Although it is well known that CMC as a whole have a major impact on resource use in children's hospitals, this study reveals that 15% of hospitalizations of CMC account for 62% of all hospital costs of CMC. That is, a small fraction of hospitalizations of CMC is largely responsible for the significant financial impact of hospital resource use. To date, most clinical efforts and policies striving to reduce hospital use in CMC have focused on avoiding readmissions or index hospital admissions entirely, rather than improving the efficiency of hospital care after admission occurs.[23, 24, 25, 26] In the adult population, the impact of long LOS on hospital costs has been recognized, and several Medicare incentive programs have focused on in‐hospital timeliness and efficiency. As a result, LOS in Medicare beneficiaries has decreased dramatically over the past 2 decades.[27, 28, 29, 30] Optimizing the efficiency of hospital care for CMC may be an important goal to pursue, especially with precedent set in the adult literature.

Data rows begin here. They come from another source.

(* ===== verification/SpacePrivate.v ===== *)
(** * Address spaces: private pages

    Who may write a page that others see: every page table entry of a space is for
    a page of one of its regions, at its place, and a private page may be written
    only while it has one user.  Faults, [mmap], [unmap] at the start of a region and
    [fork] keep this, for the space itself and for the others. *)

From Stdlib Require Import Sorting.Sorted.
From S2P Require Import Prelude CMem State WordMem Rbtree RbtreeSpec RbtreeProps Phys PhysProps Space SpaceTree SpacePages SpaceFault SpaceOps SpaceFork.

(** ** The page table of a space of anonymous memory *)

(** The page [pg] is page [k] of the region [x]. *)
Definition holds_page (s : space) (xs : list Z) (x : Z) (a : area) (k : nat) (pg : Z) : Prop :=
  x ∈ xs /\ areas s !! x = Some a /\ mappings a !! k = Some pg /\ pg <> 0.

Definition shared (a : area) : bool := has (flags a) MAP_SHARED.
Definition writable (e : pte) : bool := has (pprot e) PROT_WRITE.

(** The entry [e] is for the page [pg] of the area [a]: with its rights, or without
    the right to write; a private page that can be written has one user. *)
Definition entry_for (p : pool) (a : area) (pg : Z) (e : pte) : Prop :=
  (exists g, pages p !! pg = Some g /\ ppn e = Z.shiftr (pa g) 12) /\
  (pprot e = prot a \/ pprot e = Z.land (prot a) (Z.lnot PROT_WRITE)) /\
  (writable e = true -> shared a = false -> users_of p pg = 1).

Record private_ok (s : space) (xs : list Z) (p : pool) : Prop := {
  pv_entry : forall v e, pt s !! v = Some e -> exists x a k pg, holds_page s xs x a k pg /\ v = va a + 4096 * Z.of_nat k /\ entry_for p a pg e;
  (** A page with other users has an entry, so that a read does not fault. *)
  pv_present : forall x a k pg, holds_page s xs x a k pg -> shared a = false -> users_of p pg <> 1 -> is_Some (pt s !! (va a + 4096 * Z.of_nat k));
  pv_anon : forall x a, x ∈ xs -> areas s !! x = Some a -> obj a = 0 /\ has (flags a) (Z.lor MAP_PRIVATE MAP_SHARED) = true }.

Lemma holds_unique s xs x a k pg y b j pg' w : regions_ok (areas s) xs -> holds_page s xs x a k pg -> holds_page s xs y b j pg' ->
  w = va a + 4096 * Z.of_nat k -> w = va b + 4096 * Z.of_nat j -> x = y /\ k = j /\ pg = pg' /\ a = b.
Proof.
  intros Hr (H1 & H2 & H3 & _) (K1 & K2 & K3 & _) Hw Hw'.
  destruct (same_page _ _ _ _ _ _ _ _ _ Hr H1 K1 H2 K2 (lookup_lt_Some _ _ _ H3) (lookup_lt_Some _ _ _ K3) Hw Hw') as [<- <-]. now simplify_eq.
Qed.

Lemma holds_refs s xs x a k pg : holds_page s xs x a k pg -> 1 <= refs (areas s) pg.
Proof.
  intros (_ & Ha & Hk & _). pose proof (refs_in _ _ _ pg Ha). pose proof (occ_in pg (mappings a) (list_elem_of_lookup_2 _ _ _ Hk)). lia.
Qed.

Lemma entry_kept p p' a pg e : pages_kept p p' -> (users_of p pg = 1 -> users_of p' pg = 1) -> entry_for p a pg e -> entry_for p' a pg e.
Proof.
  intros [_ Hk] Hu ((g & Hg & He) & Hp & Hw). split; [|split; [exact Hp|auto]]. destruct (Hk pg g Hg) as (g' & K1 & K2 & _). exists g'. now rewrite K2.
Qed.

(** Another space, whose private pages stay private. *)
Lemma private_other s xs p p' : private_ok s xs p -> pages_kept p p' ->
  (forall x a k pg, holds_page s xs x a k pg -> users_of p pg = 1 -> users_of p' pg = 1) -> private_ok s xs p'.
Proof.
  intros [H1 H2 H3] Hk Hu. split; [| |exact H3].
  - intros v e He. destruct (H1 v e He) as (x & a & k & pg & Hh & Hv & Hf). exists x, a, k, pg. split; [exact Hh|]. split; [exact Hv|]. eapply entry_kept; eauto.
  - intros x a k pg Hh Hs Hn. apply (H2 x a k pg Hh Hs). eauto.
Qed.

(** What a step of one space keeps for the others: a page that they hold and that
    has one user still has one. *)
Definition alone_kept (ext : Z -> Z) (p p' : pool) : Prop := forall pg, pg <> 0 -> 1 <= ext pg -> users_of p pg = 1 -> users_of p' pg = 1.

(** ** Faults *)

Definition asks_more (err pr : Z) : bool :=
  (has err FAULT_WRITE && negb (has pr PROT_WRITE)) || (has err FAULT_READ && negb (has pr PROT_READ)) || (has err FAULT_EXEC && negb (has pr PROT_EXEC)).

(** A fault that comes in time: the entry lacks the right that is asked for, or
    the access is a write, or the page has one user.  (Otherwise another thread
    has mapped the page, and a fork has shared it, before the fault is handled.) *)
Definition timely (err : Z) (p : pool) (e : pte) : Prop :=
  asks_more err (pprot e) = true \/ has err FAULT_WRITE = true \/
  forall pg g, pages p !! pg = Some g -> ppn e = Z.shiftr (pa g) 12 -> m_users g = 1.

Perhaps the substantial variation across hospitals in the prevalence of long LOS in CMC indicates opportunity to improve the efficiency of their inpatient care. This variation was not due to differences across hospitals' case mix of CMC. Further investigation is needed to determine how much of it is due to differences in quality of care. Clinical practice guidelines for hospital treatment of common illnesses usually exclude CMC. In our clinical experience across 9 children's hospitals, we have experienced varying approaches to setting discharge goals (ie, parameters on how healthy the child needs to be to ensure a successful hospital discharge) for CMC.[31] When the goals are absent or not clearly articulated, they can contribute to a prolonged hospitalization. Some families of CMC report significant issues when working with pediatric hospital staff to assess their child's discharge readiness.[7, 32, 33] In addition, there is significant variation across states and regions in access to and quality of post‐discharge health services (eg, home nursing, postacute care, durable medical equipment).[34, 35] In some areas, many CMC are not actively involved with their primary care physician.[5] These issues might also influence the ability of some children's hospitals to efficiently discharge CMC to a safe and supportive post‐discharge environment. Further examination of hospital outliersthose with the lowest and highest percentage of CMC hospitalizations with long LOSmay reveal opportunities to identify and spread best practices.
The demographic and clinical factors associated with long LOS in the present study, including age, ICU use, and transfer from another hospital, might help hospitals target which CMC have the greatest risk for experiencing long LOS. We found that infants age <1 year had longer LOS when compared with older children. Similar to our findings, younger‐aged children hospitalized with bronchiolitis have longer LOS.[36] Certainly, infants with medical complexity, in general, are a high‐acuity population with the potential for rapid clinical deterioration during an acute illness. Prolonged hospitalization for treatment and stabilization may be expected for many of them. Additional investigation is warranted to examine ICU use in CMC, and whether ICU admission or duration can be safely prevented or abbreviated. Opportunities to assess the quality of transfers into children's hospitals of CMC admitted to outside hospitals may be necessary. A study of pediatric burn patients reported that patients initially stabilized at a facility that was not a burn center and subsequently transferred to a burn center had a longer LOS than patients solely treated at a designated burn center.[37] Furthermore, events during transport itself may adversely impact the stability of an already fragile patient. Interventions to optimize the quality of care provided by transport teams have resulted in decreased LOS at the receiving hospital.[38]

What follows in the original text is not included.